- Manki, Honnavar Location in Karnataka, India Manki, Honnavar Manki, Honnavar (India)
- Coordinates: 14°06′21″N 74°30′06″E﻿ / ﻿14.10575°N 74.50174°E
- Country: India
- State: Karnataka
- District: Uttara Kannada
- Taluk: Honnavar

Government
- • Type: Town Panchayat
- • Body: Manki Town Panchayat

Area
- • Total: 25 km^{2} (9.7 sq mi)
- Elevation: 3 m (9.8 ft)

Population (2011)
- • Total: 19,064
- • Density: 760/km^{2} (2,000/sq mi)

Languages
- • Official: Kannada
- • Other Languages: Konkani, Nawayathi Nakhuda
- Time zone: UTC+5:30 (IST)
- PIN: 581 348
- Telephone code: 08387
- Vehicle registration: KA-47
- Website: www.mankitown.mrc.gov.in

= Manki, Honnavar =

Manki or Mankipura is a town in Honnavar Taluk, Uttara Kannada district of Karnataka, India. It is located on the shore of the Arabian Sea between Goa and Mangalore, about 100 km from Karwar. It lies on NH-66, which runs between Mumbai and Mangalore.

Manki was formerly a village and was upgraded to town status in 2021. It is surrounded by forest and hills. Communities living in the town include Ramakshatriyas (Sherugar), Daivajna Brahmin, Gauda Saraswat Brahmin, Namadhari, Nakhuda, Nawayath and Christian groups.

==History==
Manki was part of the Hoysala Empire from 1291 until 1343. After the decline of the Hoysalas, the area passed to the Vijayanagara Empire, and later came under the Saluva rulers of Hadwalli, a town on the state highway leading to Jog Falls.

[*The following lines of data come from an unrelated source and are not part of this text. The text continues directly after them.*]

(* ===== verification/TaskRepo.v ===== *)
(** * The task repository (PostgreSQL)

    [src/internal/persistence/postgres/task_repository.go]: every method, as a
    function from the table and the call's arguments to the Go result and the
    new table.  The table is the list of the rows in their physical order;
    [UPDATE ... WHERE] rewrites the matching rows, [ORDER BY] sorts, and the
    constraints of the schema ([src/internal/persistence/migrations.go]) are
    checked the way the server checks them.  What the server itself computes is
    a parameter: the timestamp rounding and the JSON parser of [Postgres]; the
    value of [NOW()], the fresh lease id and the set of rows that other
    transactions have locked are arguments of the calls that use them. *)
From S2P Require Import Prelude TaskModel.

(** The two server functions the stored values go through: [jsonb_in] parses
    and normalises a JSONB literal ([None]: invalid input), [ts_in] rounds a
    timestamp to the precision of the column. *)
Class Postgres : Type := {
  jsonb_in : string -> option string;
  ts_in : time -> time
}.

(** Round trips need that storing a stored value again changes nothing. *)
Class PostgresStable `(pg : Postgres) : Prop := {
  jsonb_in_stable s v : jsonb_in s = Some v -> jsonb_in v = Some v;
  ts_in_stable t : ts_in (ts_in t) = ts_in t
}.

(** Rounding a timestamp to the column's precision keeps the order. *)
Class PostgresMonotone (pg : Postgres) : Prop :=
  ts_in_mono : forall t u, t <= u -> ts_in t <= ts_in u.

Abbreviation Table := (list Task).

(** ** Errors of the driver *)

Inductive DBError : Type :=
| SqlErrNoRows
| PqError (code : string).

Definition mapDBError (err : DBError) : RepoError :=
  match err with
  | SqlErrNoRows => ErrNotFound
  | PqError code =>
      if (code =?? "23505"%string) then ErrDuplicateKey
      else if (code =?? "23503"%string) then ErrNotFound
      else ErrSQL code
  end.

(** A statement's outcome as the caller sees it. *)
Definition mapDB {A} (r : result DBError A) : result RepoError A :=
  match r with Ok v => Ok v | Err e => Err (mapDBError e) end.

(** ** The schema *)

(** The labels of the enum types [task_status], [task_creation_source] and
    [delegation_mode], after every migration. *)
Definition enum_task_status (s : TaskStatus) : bool :=
  match s with TaskStatusOther _ => false | _ => true end.

Definition enum_task_creation_source (s : TaskCreationSource) : bool :=
  match s with
  | TaskCreationSourceUser | TaskCreationSourceDelegation
  | TaskCreationSourceAutonomous | TaskCreationSourceRoute
  | TaskCreationSourceA2A | TaskCreationSourceCompanion => true
  | TaskCreationSourceCheckpoint | TaskCreationSourceFork
  | TaskCreationSourceOther _ => false
  end.

Definition enum_delegation_mode (m : DelegationMode) : bool :=
  match m with DelegationModeOther _ => false | _ => true end.

(** [valid_priority] and [valid_attempt]. *)
Definition row_checks (t : Task) : bool :=
  (0 <=? Priority t) && (Priority t <=? 100) &&
  (1 <=? Attempt t) && (Attempt t <=? MaxAttempts t).
(* ===== verification/Store.v ===== *)
(** * The scheduler's view of a task store

    The scheduler talks to the repository through a narrow interface
    ([TaskRepository] in [src/internal/scheduler/scheduler.go]).  [TaskStore] is
    that interface with an abstraction function [st_row], the task stored under
    an id; [TaskStoreLaws] is the contract the scheduler's theorems rely on.
    The PostgreSQL repository implements it. *)
From S2P Require Import Prelude TaskModel TaskRepo TaskRepoFacts.

(** ** The interface *)

Class TaskStore : Type := {
  store : Type;
  (** what the database decides in a lease call *)
  db_choice : Type;
  choice_lease_id : db_choice -> string;
  (** the store's own invariant *)
  st_ok : store -> Prop;
  st_row : store -> string -> option Task;
  st_Get : string -> store -> result RepoError Task;
  st_LeaseTask : time -> db_choice -> LeaseOptions -> store ->
    result RepoError (Task * store);
  st_RenewLease : time -> string -> string -> Z -> store -> result RepoError store;
  st_ReleaseLease : time -> string -> string -> TaskStatus -> ReleaseOptions -> store ->
    result RepoError store;
  st_FindExpiredLeases : time -> Z -> store -> result RepoError (list Task);
  st_CountByStatus : string -> store -> result RepoError (gmap TaskStatus Z)
}.

(** The task [t] under [id] holds the lease [l]. *)
Definition st_holds `{TaskStore} (s : store) (id l : string) (t : Task) : Prop :=
  st_row s id = Some t /\ LeaseID t = Some l.

(** Only the row of [id] may differ. *)
Definition st_frame `{TaskStore} (s s' : store) (id : string) : Prop :=
  forall id', id' <> id -> st_row s' id' = st_row s id'.

Class TaskStoreLaws (T : TaskStore) : Prop := {
  law_row s id t : st_ok s -> st_row s id = Some t ->
    ID t = id /\ 1 <= Attempt t <= MaxAttempts t;
  law_get s id : st_ok s ->
    st_Get id s = match st_row s id with Some t => Ok t | None => Err ErrNotFound end;
  law_lease now c opts s t s' : st_ok s ->
    st_LeaseTask now c opts s = Ok (t, s') ->
    st_ok s' /\ st_frame s s' (ID t) /\ st_row s' (ID t) = Some t /\
    Status t = TaskStatusLeased /\ LeaseID t = Some (choice_lease_id c) /\
    exists t0, st_row s (ID t) = Some t0 /\ Status t0 = TaskStatusQueued /\
      LeaseID t0 = None /\ Attempt t0 = Attempt t /\ MaxAttempts t0 = MaxAttempts t;
  law_renew now id l ext s s' : st_ok s ->
    st_RenewLease now id l ext s = Ok s' ->
    st_ok s' /\ st_frame s s' id /\
    exists t, st_holds s id l t /\ Status t ∈ renewable /\
      st_row s' id = Some (t <| LeaseExpiresAt := Some (now + ext * Second) |>
                             <| UpdatedAt := now |>);
  law_renew_total now id l ext s t : st_ok s ->
    st_holds s id l t -> Status t ∈ renewable ->
    exists s', st_RenewLease now id l ext s = Ok s';
  law_renew_err now id l ext s e : st_ok s ->
    st_RenewLease now id l ext s = Err e -> e = ErrLeaseNotFound;
  law_release now id l st opts s s' : st_ok s ->
    st_ReleaseLease now id l st opts s = Ok s' ->
    st_ok s' /\ l <> ""%string /\ st_frame s s' id /\
    (forall t, st_holds s id l t -> st_row s' id = Some (release_set now st opts t)) /\
    ((forall t, ~ st_holds s id l t) -> st_row s' id = st_row s id);
  law_release_total now id l st opts s : st_ok s -> l <> ""%string ->
    enum_task_status st = true ->
    0 <= ro_Attempt opts <= maxInt32 -> 0 <= ro_MaxAttempts opts <= maxInt32 ->
    (forall t, st_holds s id l t ->
       set_pos (ro_Attempt opts) (Attempt t) <= set_pos (ro_MaxAttempts opts) (MaxAttempts t)) ->
    exists s', st_ReleaseLease now id l st opts s = Ok s';
  law_expired now limit s l t : st_ok s ->
    st_FindExpiredLeases now limit s = Ok l -> t ∈ l ->
    st_row s (ID t) = Some t /\ Status t ∈ recoverable /\
    exists e, LeaseExpiresAt t = Some e /\ e < now
}.

(** ** The PostgreSQL store *)

#[export] Instance PostgresStore : TaskStore := {
  store := Table;
  db_choice := string * gset string;
  choice_lease_id := fst;
  st_ok := table_ok;
  st_row s id := scanTask <$> row s id;
  st_Get := Get;
  st_LeaseTask now c := LeaseTask now (Some (fst c)) (snd c);
  st_RenewLease := RenewLease;
  st_ReleaseLease := ReleaseLease;
  st_FindExpiredLeases := FindExpiredLeases;
  st_CountByStatus p s := Ok (CountByStatus p s)
}.

Lemma pg_row (s : Table) id :
  st_row (TaskStore := PostgresStore) s id = scanTask <$> row s id.
Proof. done. Qed.

Lemma pg_row_Some (s : Table) id t :
  st_row (TaskStore := PostgresStore) s id = Some t <->
  exists r, row s id = Some r /\ t = scanTask r.
Proof. simpl. destruct (row s id); naive_solver. Qed.

Lemma pg_holds (s : Table) id l t :
  st_holds (H := PostgresStore) s id l t <->
  exists r, row s id = Some r /\ LeaseID r = Some l /\ t = scanTask r.
Proof.
  unfold st_holds. rewrite pg_row_Some. split.
  - intros [(r & Er & ->) Hl]. by exists r.
  - intros (r & Er & Hl & ->). split; [eauto|exact Hl].
Qed.

Lemma set_pos_nullif n old : 0 <= n -> (if n =? 0 then old else n) = set_pos n old.
Proof. unfold set_pos. intros. destruct (Z.eqb_spec n 0), (Z.ltb_spec 0 n); lia. Qed.

(** A release succeeds when its counters fit. *)
Lemma ReleaseLease_total now id l st opts s :
  table_ok s -> l <> ""%string -> enum_task_status st = true ->
  0 <= ro_Attempt opts <= maxInt32 -> 0 <= ro_MaxAttempts opts <= maxInt32 ->
  (forall t, row s id = Some t -> LeaseID t = Some l ->
     set_pos (ro_Attempt opts) (Attempt t) <= set_pos (ro_MaxAttempts opts) (MaxAttempts t)) ->
  exists s', ReleaseLease now id l st opts s = Ok s'.
Proof.
  intros Hok Hl Hst Ha Hm Hle. unfold ReleaseLease, with_binds.
  rewrite bool_decide_false by done. cbn [bind_errors sql_enum sql_int4].
  rewrite Hst, !int32_fits_pos by done.
  pose proof (keyed_update (release_set now st opts) s id (fun t => LeaseID t =?? Some l) Hok
                ltac:(by split)) as H.
  destruct (exec_update _ _ s) as [r|e]; [by exists r.1|]. exfalso.
  destruct H as [_ (t & Et & Hlt & Hr)]. apply bool_decide_eq_true in Hlt.
  specialize (Hle t Et Hlt). apply row_Some_1 in Et as [Ht _].
  pose proof (ok_checks _ Hok t Ht) as Hc.
  apply not_true_iff_false in Hr. apply Hr. clear Hr.
  destruct t. unfold row_checks in *. simpl in *. rewrite !set_pos_nullif by lia.
  btauto_hyps. rewrite !andb_true_iff, !Z.leb_le. unfold set_pos in *.
  repeat split; try lia. destruct (Z.ltb_spec 0 (ro_Attempt opts)); lia.
Qed.

#[export] Instance PostgresStoreLaws : TaskStoreLaws PostgresStore.
Proof.
  split; unfold st_frame.
  - intros s id t Hok (r & Er & ->)%pg_row_Some. apply row_Some_1 in Er as [Hr Hid].
    split; [exact Hid|]. pose proof (ok_checks _ Hok r Hr) as Hc.
    unfold row_checks in Hc. btauto_hyps. destruct r. simpl in *. lia.
  - intros s id _. rewrite pg_row. etrans; [apply Get_row|]. by destruct (row s id).
  - intros now [l locked] opts s t s' Hok Hl.
    change (LeaseTask now (Some l) locked opts s = Ok (t, s')) in Hl.
    apply LeaseTask_Ok in Hl as (c & r & Hc & -> & Hr & ->).
    apply candidate_Some in Hc as (Hin & Hel%eligible_spec & _).
    destruct (exec_update_same_keys (fun t => ID t =?? ID c) (lease_set now l opts)
                (lease_set_same_keys _ _ _) s Hok) as [_ Hok'].
    { intros t Ht _. exact (ok_checks _ Hok t Ht). }
    assert (Ec : row s (ID c) = Some c) by (apply row_Some; [apply Hok|done]).
    pose proof Hr as Hr'. rewrite row_update_rows in Hr' by (intros; reflexivity).
    rewrite Ec in Hr'. simpl in Hr'. rewrite bool_decide_true in Hr' by done.
    injection Hr' as <-. split_and!; try done.
    + intros id' Hne. by rewrite !pg_row, row_update_other.
    + change (ID (scanTask (lease_set now l opts c))) with (ID c).
      by rewrite pg_row, Hr.
    + exists (scanTask c). change (ID (scanTask (lease_set now l opts c))) with (ID c).
      rewrite pg_row, Ec. split_and!; try done; [apply (el_queued _ _ _ Hel)|apply (el_unleased _ _ _ Hel)].
  - intros now id l ext s s' Hok Hr. change (RenewLease now id l ext s = Ok s') in Hr.
    destruct (RenewLease_cases now id l ext s Hok) as
      [(t & tbl' & Et & Hl & Hs & E & Hok' & Er & Hoth) | [_ E]]; [|congruence].
    assert (tbl' = s') as -> by congruence. split_and!; [done| |].
    + intros id' Hne. by rewrite !pg_row, Hoth.
    + exists (scanTask t). rewrite pg_holds. split; [by exists t|]. split; [exact Hs|].
      by rewrite pg_row, Er.
  - intros now id l ext s t Hok (r & Er & Hl & ->)%pg_holds Hs.
    destruct (RenewLease_cases now id l ext s Hok) as
      [(t & tbl' & _ & _ & _ & E & _) | [Hno _]]; [by exists tbl'|].
    by destruct (Hno r Er Hl).
  - intros now id l ext s e Hok Hr. change (RenewLease now id l ext s = Err e) in Hr.
    destruct (RenewLease_cases now id l ext s Hok) as
      [(t & tbl' & _ & _ & _ & E & _) | [_ E]]; congruence.
  - intros now id l st opts s s' Hok Hr.
    pose proof (ReleaseLease_ok now id l st opts s s' Hok Hr) as Hok'.
    destruct (ReleaseLease_cases now id l st opts s Hok s' Hr) as (Hl & Hoth & Hmine & Hno).
    split_and!; [done|done| | |].
    + intros id' Hne. by rewrite !pg_row, Hoth.
    + intros t (r & Er & Hlr & ->)%pg_holds. by rewrite pg_row, (Hmine r).
    + intros Hn. rewrite Hno; [done|]. intros t [Et Hlt]. apply (Hn (scanTask t)).
      apply pg_holds. by exists t.
  - intros now id l st opts s Hok Hl Hst Ha Hm Hle.
    apply ReleaseLease_total; try done. intros t Et Hlt.
    apply (Hle (scanTask t)), pg_holds. by exists t.
  - intros now limit s l t Hok Hf Ht. change (FindExpiredLeases now limit s = Ok l) in Hf.
    unfold FindExpiredLeases in Hf.
    case_match; [done|]. injection Hf as <-. apply list_elem_of_fmap in Ht as (r & -> & Hr).
    apply (sublist_elem_of' _ _ _ (sublist_take _ _)) in Hr.
    rewrite elem_of_order_by, elem_of_select_rows, andb_true_iff, status_in_spec in Hr.
    destruct Hr as ((Hs & He) & Hr). change (ID (scanTask r)) with (ID r).
    assert (E : row s (ID r) = Some r) by (apply row_Some; [apply Hok|done]).
    rewrite pg_row, E. split_and!; [done|exact Hs|]. unfold lease_expired in He.
    change (LeaseExpiresAt (scanTask r)) with (LeaseExpiresAt r).
    destruct (LeaseExpiresAt r) as [e|]; [|done]. exists e. by btauto_hyps.
Qed.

Local tradition holds that Arab traders reached Manki by sea and introduced Islam to the area, and that the first mosque in Manki was built in the Nakhuda Mohalla.

==Geography==
Manki lies on the coast of the Arabian Sea at . It has an average elevation of 3 metres (9.8 ft).

==Languages==
Kannada is the official language. Konkani and Nawayathi are also widely spoken. Many Nawayaths work abroad, particularly in Saudi Arabia and the United Arab Emirates, and Arabic is spoken by some residents.

==Demographics==
According to the 2011 Census of India, Manki had a population of 19,064, of which 9,501 were male and 9,563 were female, living in 4,001 households. Children aged 0–6 numbered 2,039, and the literacy rate was 81.66 per cent.

Residents of Manki are known as Mankivasi. Since the early 1940s, members of the Nakhuda, Nawayath and Christian communities have migrated to countries in the Middle East, especially Bahrain, Dubai, Qatar and Saudi Arabia.

==Education==
Educational institutions in Manki include:
- Al-Hilal English Medium School and Pre-University College
- Madarasa Rahmaniya Manki
- Assisi Primary School Manki
- Goal International School Manki
- Government Pre-University College Manki
- Government Urdu High School Manki
- Government High School Banasale
- Government First Grade College Manki
- Government Urdu Primary School No. 2 Manki

Students also travel daily to schools and colleges in Honnavar and Bhatkal.

==Culture and religion==
===Molageri Temple===
The Molageri Temple, near Manki Mavinakatta, is dedicated to the Parivara Devaru and to the deity Huligirthi. Daily worship at the temple is carried out by members of the Gowda family, and a member of the local Mahale family traditionally garlands the officiating priest before rituals begin.

During the annual Sankranti festival, the priest takes part in a night-time ceremony wearing sacred bells (gejje) and enters a state of ritual possession (darshan). The observance ends with a communal meal (annasantarpana).